Facebook parent Meta’s been putting up a strong fight appealing the U.K. antitrust decision investigating and ultimately ordering Meta to sell Giphy, the GIF marketplace that it acquired back in May 2020 for around $315 million; and now it has gotten a small stay of execution: the U.K.’s Competition Appeal Tribunal has sent the case back to the antitrust regulator, the Competition Markets Authority, to be reassessed, after it found that the CMA didn’t provide full, un-redacted disclosure to Meta representatives of documents related to its decision.
Notably, the appeals tribunal held up every other aspect of the CMA’s ruling — namely, that the CMA acted within its powers and did not make an unreasonable evaluation and subsequent remedy in this case, where it deemed that competition in social media would be harmfully reduced due to the acquisition.
But despite that, this is an incremental win for Meta’s legal team.
The ruling effectively means that the CMA’s decision that it published in November 2021, ordering Facebook (now rebranded as Meta) to sell Giphy, is on pause, with the order now “provisional”, and again set to be reassessed after Meta’s lawyers are giving more documentation pertaining to the case to resubmit their own case.
The tribunal made its decision back in June, but it was quietly made public today in a short note (per Bloomberg). You can read the full, 107-page citation here, or the one-page summary of the decision here.
The specific passage that relates to the case being sent back notes that the CMA “failed to properly consult and wrongly excised portions from [its] Decision,” and it further noted that the CMA failed on this point because “the named individual members of the CMA group [in the Decision] are not expected to personally conduct a merger investigation and personally draft the CMA’s provisional findings and final decision.”
“The recent judgment from the Competition Appeal Tribunal endorsed the CMA’s approach to reviewing mergers that may harm innovation,” a CMA spokesperson said in a statement to TechCrunch. “The CMA won on 5 of 6 grounds, with Meta winning 1 in relation to our process of sharing confidential information. We have agreed to reconsider our decision in light of this finding. We will commence our review shortly and will seek to complete the remittal within three months of today’s order.”
We have contacted Meta for a comment, too, and will update this post as we learn more, but in effect this means that Meta’s legal team will now get access to the CMA’s final, unredacted report to mount a new defense of the deal, and specific rebuttals to any points, based on that data.

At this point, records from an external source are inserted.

(* ===== verification/Regex.v ===== *)
(** Regular expressions of the program's validators: patterns anchored at both
    ends, matched by derivatives, with the language each pattern denotes. *)

From S2P Require Import Prelude JsString.

(** ** Syntax and language *)

Inductive regex :=
| RNone
| REps
| RChar (f : ascii -> bool)
| RSeq (r1 r2 : regex)
| RAlt (r1 r2 : regex)
| RStar (r : regex).

(** [r?], [r+] and a literal. *)
Definition ROpt (r : regex) : regex := RAlt r REps.
Definition RPlus (r : regex) : regex := RSeq r (RStar r).
Fixpoint RLit (s : string) : regex :=
  match s with
  | "" => REps
  | String a s' => RSeq (RChar (fun c => bool_decide (c = a))) (RLit s')
  end.
Fixpoint RSeqs (l : list regex) : regex :=
  match l with [] => REps | [r] => r | r :: l' => RSeq r (RSeqs l') end.
Fixpoint RAlts (l : list regex) : regex :=
  match l with [] => RNone | [r] => r | r :: l' => RAlt r (RAlts l') end.

(** [[lo-hi]] *)
Definition in_range (lo hi c : ascii) : bool := N.leb (code lo) (code c) && N.leb (code c) (code hi).
Definition RRange (lo hi : ascii) : regex := RChar (in_range lo hi).

Inductive in_lang : regex -> string -> Prop :=
| lang_eps : in_lang REps ""
| lang_char f c : f c = true -> in_lang (RChar f) (String c "")
| lang_seq r1 r2 s1 s2 : in_lang r1 s1 -> in_lang r2 s2 -> in_lang (RSeq r1 r2) (s1 +:+ s2)
| lang_alt_l r1 r2 s : in_lang r1 s -> in_lang (RAlt r1 r2) s
| lang_alt_r r1 r2 s : in_lang r2 s -> in_lang (RAlt r1 r2) s
| lang_star_nil r : in_lang (RStar r) ""
| lang_star_cons r s1 s2 : in_lang r s1 -> in_lang (RStar r) s2 -> in_lang (RStar r) (s1 +:+ s2).
#[export] Hint Constructors in_lang : kalm.

(** ** Matching *)

Fixpoint nullable (r : regex) : bool :=
  match r with
  | RNone | RChar _ => false
  | REps | RStar _ => true
  | RSeq r1 r2 => nullable r1 && nullable r2
  | RAlt r1 r2 => nullable r1 || nullable r2
  end.

Fixpoint deriv (c : ascii) (r : regex) : regex :=
  match r with
  | RNone | REps => RNone
  | RChar f => if f c then REps else RNone
  | RSeq r1 r2 =>
      if nullable r1 then RAlt (RSeq (deriv c r1) r2) (deriv c r2) else RSeq (deriv c r1) r2
  | RAlt r1 r2 => RAlt (deriv c r1) (deriv c r2)
  | RStar r => RSeq (deriv c r) (RStar r)
  end.

(** [s.match(/^r$/)] *)
Fixpoint matches (r : regex) (s : string) : bool :=
  match s with
  | "" => nullable r
  | String c s' => matches (deriv c r) s'
  end.

(** ** Correctness *)

Lemma lang_none s : ~ in_lang RNone s.
Proof. by inversion 1. Qed.

Lemma lang_eps_iff s : in_lang REps s <-> s = "".
Proof. split; [by inversion 1 | intros ->; constructor]. Qed.

Lemma lang_char_iff f s : in_lang (RChar f) s <-> exists c, s = String c "" /\ f c = true.
Proof. split; [inversion 1; eauto | intros (c & -> & ?); by constructor]. Qed.

Lemma lang_seq_iff r1 r2 s :
  in_lang (RSeq r1 r2) s <-> exists s1 s2, s = s1 +:+ s2 /\ in_lang r1 s1 /\ in_lang r2 s2.
Proof. split; [inversion 1; eauto 6 | intros (s1 & s2 & -> & ? & ?); by constructor]. Qed.

Lemma lang_alt_iff r1 r2 s : in_lang (RAlt r1 r2) s <-> in_lang r1 s \/ in_lang r2 s.
Proof. split; [inversion 1; auto | intros [?|?]; auto with kalm]. Qed.

Lemma lang_opt_iff r s : in_lang (ROpt r) s <-> in_lang r s \/ s = "".
Proof. unfold ROpt. by rewrite lang_alt_iff, lang_eps_iff. Qed.

Lemma nullable_spec r : nullable r = true <-> in_lang r "".
Proof.
  induction r as [| |f|r1 IH1 r2 IH2|r1 IH1 r2 IH2|r IH]; cbn.
  - split; [done | by intros ?%lang_none].
  - split; [constructor | done].
  - split; [done | by intros (c & ? & _)%lang_char_iff].
  - rewrite Bool.andb_true_iff, IH1, IH2, lang_seq_iff. split; [intros [? ?]; by exists "", ""|].
    intros ([|] & [|] & ? & ? & ?); by try done.
  - by rewrite Bool.orb_true_iff, IH1, IH2, lang_alt_iff.
  - split; [constructor | done].
Qed.

(** A non-empty string of a repetition starts with a non-empty string of its body. *)
Lemma star_cons_inv r c s : in_lang (RStar r) (String c s) ->
  exists s1 s2, s = s1 +:+ s2 /\ in_lang r (String c s1) /\ in_lang (RStar r) s2.
Proof.
  remember (RStar r) as rs eqn:Er. remember (String c s) as cs eqn:Es. intros H. revert s Es.
  induction H as [| | | | | |r' s1 s2 H1 _ H2 IH]; intros s0 Es; try done.
  injection Er as ->. destruct s1 as [|c' s1]; [by apply IH|].
  cbn in Es. injection Es as -> <-. by exists s1, s2.
Qed.

Lemma deriv_spec c r s : in_lang (deriv c r) s <-> in_lang r (String c s).
Proof.
  revert s. induction r as [| |f|r1 IH1 r2 IH2|r1 IH1 r2 IH2|r IH]; intros s; cbn.
  - split; by intros ?%lang_none.
  - split; [by intros ?%lang_none | by intros ?%lang_eps_iff].
  - rewrite lang_char_iff. destruct (f c) eqn:Hf.
    + rewrite lang_eps_iff. split; [intros ->; by exists c | by intros (c' & [= <- ->] & _)].
    + split; [by intros ?%lang_none | intros (c' & [= <- ->] & ?); congruence].
  - assert (Hseq : in_lang (RSeq (deriv c r1) r2) s <->
      exists s1 s2, s = s1 +:+ s2 /\ in_lang r1 (String c s1) /\ in_lang r2 s2).
    { rewrite lang_seq_iff. split; intros (s1 & s2 & ? & ?%IH1 & ?); eauto 6. }
    assert (Hcons : in_lang (RSeq r1 r2) (String c s) <->
      (exists s1 s2, s = s1 +:+ s2 /\ in_lang r1 (String c s1) /\ in_lang r2 s2) \/
      (in_lang r1 "" /\ in_lang r2 (String c s))).
    { rewrite lang_seq_iff. split.
      - intros ([|c' s1] & s2 & He & H1 & H2); cbn in He; [right; by subst|].
        injection He as <- ->. left. eauto 6.
      - intros [(s1 & s2 & -> & ? & ?)|[? ?]]; [by exists (String c s1), s2 | by exists "", (String c s)]. }
    rewrite Hcons, <- Hseq, <- IH2, <- nullable_spec. destruct (nullable r1).
    + rewrite lang_alt_iff. naive_solver.
    + naive_solver.
  - by rewrite !lang_alt_iff, IH1, IH2.
  - rewrite lang_seq_iff. split.
    + intros (s1 & s2 & -> & H1%IH & H2). by apply (lang_star_cons r (String c s1) s2).
    + intros (s1 & s2 & -> & H1 & H2)%star_cons_inv. exists s1, s2. split; [done|]. by rewrite IH.
Qed.

Lemma matches_spec r s : matches r s = true <-> in_lang r s.
Proof.
  revert r. induction s as [|c s IH]; intros r; cbn; [apply nullable_spec|].
  by rewrite IH, deriv_spec.
Qed.

(** ** Languages of common shapes *)

Lemma lang_lit s t : in_lang (RLit s) t <-> t = s.
Proof.
  revert t. induction s as [|a s IH]; intros t; cbn [RLit]; [apply lang_eps_iff|].
  rewrite lang_seq_iff. split.
  - intros (s1 & s2 & -> & (c & -> & ->%bool_decide_eq_true)%lang_char_iff & ->%IH). done.
  - intros ->. exists (String a ""), s. split; [done|]. split; [|by apply IH].
    apply lang_char_iff. exists a. split; [done|]. by apply bool_decide_eq_true.
Qed.

Lemma lang_star_char f s : in_lang (RStar (RChar f)) s <-> str_forall f s = true.
Proof.
  induction s as [|c s IH]; [split; [done | constructor]|]. cbn [str_forall].
  rewrite Bool.andb_true_iff, <- IH. split.
  - intros (s1 & s2 & -> & (c' & [= <- ->] & Hc)%lang_char_iff & H2)%star_cons_inv. done.
  - intros [Hc Hs]. apply (lang_star_cons _ (String c "") s); [by constructor | done].
Qed.

Lemma lang_plus_char f s : in_lang (RPlus (RChar f)) s <-> s <> "" /\ str_forall f s = true.
Proof.
  unfold RPlus. rewrite lang_seq_iff. split.
  - intros (s1 & s2 & -> & (c & -> & Hc)%lang_char_iff & H2%lang_star_char). cbn. by rewrite Hc.
  - intros [Hne Hall]. destruct s as [|c s]; [done|]. cbn in Hall. apply Bool.andb_true_iff in Hall as [Hc Hs].
    exists (String c ""), s. split; [done|]. split; [by constructor | by apply lang_star_char].
Qed.

(** ** Finite languages

    The strings of a pattern without repetition, so that facts about such a
    pattern are decided by evaluation. *)

Definition all_chars : list ascii := ascii_of_nat <$> seq 0 256.

Lemma all_chars_elem c : c ∈ all_chars.
Proof.
  unfold all_chars. apply list_elem_of_fmap. exists (nat_of_ascii c).
  split; [by rewrite ascii_nat_embedding|]. apply elem_of_seq. pose proof (nat_ascii_bounded c). lia.
Qed.

Fixpoint star_free (r : regex) : bool :=
  match r with
  | RNone | REps | RChar _ => true
  | RSeq r1 r2 | RAlt r1 r2 => star_free r1 && star_free r2
  | RStar _ => false
  end.

Fixpoint enum (r : regex) : list string :=
  match r with
  | RNone | RStar _ => []
  | REps => [""]
  | RChar f => (fun c => String c "") <$> List.filter f all_chars
  | RSeq r1 r2 => s1 ← enum r1; (fun s2 => s1 +:+ s2) <$> enum r2
  | RAlt r1 r2 => enum r1 ++ enum r2
  end.

Lemma enum_spec r s : star_free r = true -> s ∈ enum r <-> in_lang r s.
Proof.
  revert s. induction r as [| |f|r1 IH1 r2 IH2|r1 IH1 r2 IH2|r IH]; intros s Hr;
    cbn [star_free enum] in Hr |- *; [| | | | |discriminate].
  - split; [by intros ?%not_elem_of_nil | by intros ?%lang_none].
  - by rewrite list_elem_of_singleton, lang_eps_iff.
  - rewrite list_elem_of_fmap, lang_char_iff. split.
    + intros (c & -> & Hc). exists c. split; [done|]. by apply list_elem_of_In, filter_In in Hc as [_ ?].
    + intros (c & -> & Hc). exists c. split; [done|]. apply list_elem_of_In, filter_In.
      split; [|done]. apply list_elem_of_In, all_chars_elem.
  - apply Bool.andb_true_iff in Hr as [H1 H2]. rewrite list_elem_of_bind, lang_seq_iff. split.
    + intros (s1 & (s2 & -> & Hs2)%list_elem_of_fmap & Hs1). exists s1, s2. split; [done|].
      split; [by apply IH1 | by apply IH2].
    + intros (s1 & s2 & -> & Hs1%IH1 & Hs2%IH2); [|done..]. exists s1. split; [|done].
      by apply list_elem_of_fmap_2.
  - apply Bool.andb_true_iff in Hr as [H1 H2]. rewrite elem_of_app, lang_alt_iff. by rewrite IH1, IH2.
Qed.

(** Membership in an explicit list of strings. *)
Definition listed (l : list string) (s : string) : bool := existsb (seqb s) l.

Lemma listed_spec l s : listed l s = true <-> s ∈ l.
Proof.
  unfold listed. rewrite existsb_exists. split.
  - intros (x & Hx & ->%seqb_true). by apply list_elem_of_In.
  - intros Hs. exists s. split; [by apply list_elem_of_In | apply seqb_refl].
Qed.

(** Two finite languages agree when their lists do. *)
Lemma enum_agrees r l : star_free r = true ->
  forallb (listed l) (enum r) && forallb (listed (enum r)) l = true ->
  forall s, in_lang r s <-> s ∈ l.
Proof.
  intros Hr [H1 H2]%Bool.andb_true_iff s. rewrite <- enum_spec by done.
  rewrite forallb_forall in H1, H2. split; intros Hs%list_elem_of_In.
  - by apply listed_spec, H1.
  - by apply listed_spec, H2.
Qed.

The original acquisition of Giphy, if the CMA’s order would have been upheld, would have required not only for Meta to find a buyer, but to pay a breakup fee to Giphy in the process. Ironically, the case has already seen information being withheld on the other side: Facebook paid a fine of $70 million for failing to provide data to the CMA in connection with the antitrust investigation (a fact that still is irrelevant in the tribunal ruling).
If you’re wondering who else might be interested in acquiring the company if Meta cannot, or if Giphy would look to build its own independent business, it’s interesting to see that in the meantime, Giphy’s been making some very interesting deals with other social media companies such as TikTok and Reddit.

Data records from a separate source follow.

(* ===== verification/ResourceTypes.v ===== *)
(** [types/*.ts]: the resources the dashboard shows and edits, and the constant
    objects and constructors the forms start from.

    Every interface is a record with its fields in the source's order, [T | undefined]
    fields are [option T], an object used as a dictionary is the list of its
    entries in enumeration order, and a [number] is a binary64 value. *)

From S2P Require Import Prelude JsMap JsNumber.

Abbreviation dict T := (list (string * T)).

(** ** [types/common.ts] *)

Definition EnvTypeExternal : string := "external".
Definition EnvTypeStatic : string := "static".
Definition EnvTypeLinked : string := "linked".

Record ControlledDialogParams := mkDialog { dialog_open : bool; dialog_data : JsValue }.

Record MetricItem := mkMetricItem { metric_x : number; metric_y : number }.
Abbreviation MetricList := (list MetricItem).

Record Metrics := mkMetrics {
  isMetricServerEnabled : bool;
  metrics_cpu : MetricList;
  metrics_memory : MetricList
}.

(** ** [types/componentTemplate.ts] *)

Definition workloadTypeServer : string := "server".
Definition workloadTypeCronjob : string := "cronjob".
Definition workloadTypeDaemonSet : string := "daemonset".
Definition workloadTypeStatefulSet : string := "statefulset".

Record ComponentLikeEnv := mkEnv { env_name : string; env_type : string; env_value : string }.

The original decision published by the CMA panel in November 2021, which has been reversed here, noted that “Facebook would be able to increase its already significant market power in relation to other social media platforms by denying or limiting other platforms’ access to Giphy GIFs, driving more traffic to Facebook-owned sites — Facebook, WhatsApp and Instagram — which already account for 73% of user time spent on social media in the UK, or changing the terms of access by, for example, requiring TikTok, Twitter and Snapchat to provide more user data in order to access Giphy GIFs.”
It also highlighted that the deal would impact the display advertising market. “Before the merger, Giphy had launched innovative advertising services which it was considering expanding to countries outside the U.S., including the U.K. Giphy’s services allowed companies — such as Dunkin’ Donuts and Pepsi — to promote their brands through visual images and GIFs,” the CMA noted.
“Giphy’s advertising services had the potential to compete with Facebook’s own display advertising services. They would have also encouraged greater innovation from others in the market, including social media sites and advertisers. Facebook terminated Giphy’s advertising services at the time of the merger, removing an important source of potential competition. The CMA considers this particularly concerning given that Facebook controls nearly half of the £7 billion display advertising market in the UK.”
If information is a powerful piece of currency in the courts, then Meta’s made a key inroad to giving it another shot at keeping Giphy, and conversely the CMA has found that when competing against a tech giant’s legal team, it’s important to be unimpeachable in how it proceeds with all of its paperwork and other work.
But it is more than this. Some have seen this Giphy deal and how it’s played out in the antitrust arena as a kind of make-up for what, in retrospect, looks like a failure to bring in more oversight, and potential competitive remedies, around much bigger deals that Facebook made years ago, its acquisitions first of Instagram and then WhatsApp.
In that regard, this case becomes a precedent of sorts for both sides. A win for Meta here provides a strong message for Meta with subsequent M&A and what it can hope to do. And a win for the CMA sets the pace for how it might respond to other deals of this size both for Meta and other big social media and consumer internet giants.